Nov
13
Updated 11/13 12:12pm, see bottom of article.
It’s now been over twelve hours since the Android SDK and documentation hit the web. Before I sleep, here is a rundown of one of the technical aspects of the Android release that surprised and impressed me the most. By far the biggest, ballsiest move we saw from Google today was the announcement of the Dalvik Virtual Machine within the Android architecture. Following the Open Handset Alliance’s initial announcement last week that revealed Android would be using the commercial-friendly Apache v2 license for everything but its linux kernel (here’s a good Ars Technica article explaining why), there was much speculation on what sort of development environment Android would adopt, since Sun’s own open-source reference implementation of J2ME (phoneME) is GPLv2 and therefore incompatible, and Sun was conspicuously absent from the OHA lineup (despite the CEO’s public approval of the project while promoting the Netbeans IDE).
Sooo, what about Google Android and phoneME?
Boom. Forget Sun and Java ME, enter the Dalvik Virtual Machine. Named after a small Icelandic fishing village, pop. “nearly 2000” (is this why all these icicles are everywhere??), this virtual machine seems to be based on the Apache Harmony open source Java implementation, heavily tweaked by Google and supposedly optimized for running efficiently on mobile devices. It runs a custom bytecode that doesn’t conform to either Standard or Mobile Java’s specification, and therefore needs its own special conversion process after the Java source is compiled. According to Google,
The Dalvik VM executes files in the Dalvik Executable (.dex) format which is optimized for minimal memory footprint. The VM is register-based, and runs classes compiled by a Java language compiler that have been transformed into the .dex format by the included “dx” tool.
Now, although this might bring back painful flashbacks of the old Microsoft-Sun Java wars, if Google releases the source to Dalvik as promised, making it open-source community-supported instead of proprietary, then there should be little conflict to worry about. Furthermore, although the Android-paranoid have worries about a non-J2ME implementation increasing language fragmentation in the already-Babel-ed mobile space, this move at least has the potential to become a free-to-all Java solution that could end the age of a myriad of proprietary J2ME JVMs all competing for the commercial phone application market (remember that Sun’s own phoneME is GPLv2-licensed and incompatible with commercial closed-source applications, making it pretty much useless on actual device implementations except as a standard reference.)

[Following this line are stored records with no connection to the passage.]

Lemma garble_eval_all vG256 vG512 vE256 vE512 BG BE S delta (gates : list (block * block * bool * bool)) g sg se :
  (2 ≤ BG)%nat → Nat.Even BG → (2 ≤ BE)%nat → Nat.Even BE →
  MITCCRH.Inv BG ReuseShift sg → MITCCRH.start_point sg = S → Aligned BG sg g →
  MITCCRH.Inv BE ReuseShift se → MITCCRH.start_point se = S → Aligned BE se g →
  (g + 2 * N.of_nat (length gates) + 2 * N.of_nat BG + 2 * N.of_nat BE < 2 ^ 64)%N →
  Forall (λ '(LA0, LB0, _, _), block_ok LA0 ∧ block_ok LB0) gates →
  block_ok delta → getLSB delta = true →
  let garbled := garble_all vG256 vG512 aes BG ReuseShift delta (fst ∘ fst <$> gates) sg in
  length garbled = length gates ∧
  eval_all vE256 vE512 aes BE ReuseShift
    (zip_with (λ '(LA0, LB0, a, b) '(_, table), (label delta LA0 a, label delta LB0 b, table)) gates garbled) se =
  zip_with (λ '(_, _, a, b) '(W0, _), label delta W0 (a && b)) gates garbled.
Proof.
  intros HBG HEG HBE HEE. revert g sg se.
  induction gates as [|[[[LA0 LB0] a] b] gates IH]; intros g sg se Hig Hsg Hag Hie Hse Hae Hg Hok Hd Hlsb; [done|].
  apply Forall_cons in Hok as [Hab Hok']. cbn in Hab. destruct Hab as [Ha Hb]. cbn [length] in Hg.
  destruct (half_gate_step vG256 vG512 vE256 vE512 BG BE S g sg se LA0 LB0 delta a b) as
    (W0 & table & sg' & se' & Hgar & Hev & ? & ? & ? & ? & ? & ?); [try done; lia..|].
  destruct (IH (g + 2)%N sg' se') as [Hlen Hall]; [try done; lia..|].
  cbn [fmap list_fmap compose fst snd garble_all]. rewrite Hgar. cbn [zip_with eval_all length].
  rewrite Hev. split; [by f_equal|]. f_equal. exact Hall.
Qed.
End lockstep.

(** ** Properties *)

(** C15: half gates.  A garbler and an evaluator that set the same start point
    and reuse shift, with any batch sizes and vector tilings, stay in step over
    any sequence of And gates: on the labels of [a] and [b] the evaluator opens
    every table to exactly the output label of [a && b], for every block cipher,
    global difference with low bit one, and input labels. *)
Theorem half_gates_correct vG256 vG512 vE256 vE512 aes BG BE ReuseShift S delta s0 s1
    (gates : list (block * block * bool * bool)) :
  (∀ k x, block_ok (aes k x)) →
  (2 ≤ BG)%nat → Nat.Even BG → (2 ≤ BE)%nat → Nat.Even BE →
  (2 * N.of_nat (length gates) + 2 * N.of_nat BG + 2 * N.of_nat BE < 2 ^ 64)%N →
  Forall (λ '(LA0, LB0, _, _), block_ok LA0 ∧ block_ok LB0) gates →
  block_ok delta → getLSB delta = true →
  let garbled := garble_all vG256 vG512 aes BG ReuseShift delta (fst ∘ fst <$> gates)
                   (MITCCRH.setS BG S s0) in
  length garbled = length gates ∧
  eval_all vE256 vE512 aes BE ReuseShift
    (zip_with (λ '(LA0, LB0, a, b) '(_, table), (label delta LA0 a, label delta LB0 b, table)) gates garbled)
    (MITCCRH.setS BE S s1) =
  zip_with (λ '(_, _, a, b) '(W0, _), label delta W0 (a && b)) gates garbled.
Proof.
  intros Haes HBG HEG HBE HEE Hg Hok Hd Hlsb.
  apply (garble_eval_all aes ReuseShift Haes vG256 vG512 vE256 vE512 BG BE S delta gates 0); try done.
  - apply MITCCRH.setS_inv.
  - apply aligned_setS.
  - apply MITCCRH.setS_inv.
  - apply aligned_setS.
Qed.

(** privacy-free garbling.  When the low bit of a label is its value, on the
    labels of [a] and [b] the evaluator obtains the output label of [a && b],
    and the low bit of that label is its value again. *)
Theorem privacy_free_correct aes LA0 LB0 delta idx key (a b : bool) :
  getLSB delta = true → getLSB LA0 = false →
  let '(W0, table) := privacy_free_garble aes LA0 (N.lxor LA0 delta) LB0 idx key in
  privacy_free_eval aes (label delta LA0 a) (label delta LB0 b) table idx key = label delta W0 (a && b) ∧
  getLSB (label delta W0 (a && b)) = a && b.
Proof.
  intros Hd HA. unfold privacy_free_garble, privacy_free_eval. cbv zeta.
  assert (∀ x, getLSB (clear_lsb x) = false) as Hclear.
  { intros x. rewrite getLSB_testbit. unfold clear_lsb. rewrite N.ldiff_spec. by rewrite andb_false_r. }
  split; [|rewrite getLSB_label, Hclear by done; by destruct a, b].
  rewrite getLSB_label, HA by done. destruct a, b; cbn [xorb andb label]; try done; xor_blocks.
Qed.
Lemma privacy_free_correct_witness :
  let aes k x := N.lxor k (N.shiftr x 1) in
  getLSB 9 = true ∧ getLSB 4 = false ∧
  (let '(W0, table) := privacy_free_garble aes 4 (N.lxor 4 9) 6 3 100 in
   privacy_free_eval aes (label 9 4 true) (label 9 6 true) table 3 100 = label 9 W0 (true && true) ∧
   getLSB (label 9 W0 (true && true)) = (true && true)).
Proof.
  split; [reflexivity|]. split; [reflexivity|].
  exact (privacy_free_correct (λ k x, N.lxor k (N.shiftr x 1)) 4 6 9 3 100 true true eq_refl eq_refl).
Defined.
(** Two gates, batches of 8 against batches of 4. *)
Lemma half_gates_correct_witness :
  let aes k x := N.lxor (N.land k (N.ones 128)) (N.land (N.shiftr x 1) (N.ones 128)) in
  let gates := [(10, 20, true, false); (33, 47, true, true)]%N in
  let garbled := garble_all true true aes 8 3 5 (fst ∘ fst <$> gates) (MITCCRH.setS 8 77 (MITCCRH.new 8 [] [] 0)) in
  length garbled = 2%nat ∧
  eval_all false false aes 4 3
    (zip_with (λ '(LA0, LB0, a, b) '(_, table), (label 5 LA0 a, label 5 LB0 b, table)) gates garbled)
    (MITCCRH.setS 4 77 (MITCCRH.new 4 [] [] 0)) =
  zip_with (λ '(_, _, a, b) '(W0, _), label 5 W0 (a && b)) gates garbled.
Proof.
  refine (half_gates_correct true true false false
    (λ k x, N.lxor (N.land k (N.ones 128)) (N.land (N.shiftr x 1) (N.ones 128))) 8 4 3 77 5
    (MITCCRH.new 8 [] [] 0) (MITCCRH.new 4 [] [] 0) [(10, 20, true, false); (33, 47, true, true)]%N
    _ _ _ _ _ _ _ _ _).
  - intros k x. apply lxor_block_ok; unfold block_ok; rewrite N.land_ones; by apply N.mod_lt.
  - lia.
  - by exists 4%nat.
  - lia.
  - by exists 2%nat.
  - reflexivity.
  - by repeat constructor.
  - reflexivity.
  - reflexivity.
Defined.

In the end, all this means that with Dalvik, Android will be able to freely package a heavily customized and optimized, open-source and commercial-friendly virtual machine with its mobile operating system.
And one final tidbit for you J2ME-lovin’ Dalvik-bashers out there: According to their official press release quote, OHA member Esmertec will be offering a (presumably commercial) Android-compatible version of their popular J2ME Virtual Machine:
“Thanks to the availability of our Jbed™ Java™ VM on the Android platform, we offer immediate compatibility to the standard Java ME world to enable Java ME-based mobile services with the Android platform.”
For another take on the significance of Dalvik’s license to open-source mobile development, check out Stefano’s very insightful post.
Update: CNet News is reporting that “a more significant departure than just using an in-house VM is the fact that Android isn’t part of the Java Community Process that Sun established in 1999 to oversee the development of new Java features.” This is definitely true, their decision to part ways with Sun through Dalvik is much more thorough and has much broader implications than simply the features within the Virtual Machine itself. It means that Google probably won’t be following the design-by-committee process of JSR that has dominated the mobile industry up until this point. While some worry that this will add “just another standard” onto the already fragmented scene, many are fed up with the lousy state of support for existing JSRs and believe that a solid, openly documented, full-featured, branded system could carve a path that others will inevitably follow for the sake of market competition, not out of being beholden to a certain official specification. In any case, it is becoming clearer why Google felt it necessary to assemble together so many companies to make a phone - they’re not just trying to build a cool phone, but they’re trying to start a new standards-setting method for innovation in the process.
I’m surprised the mainstream press is not making a bigger deal of this. Nice catch.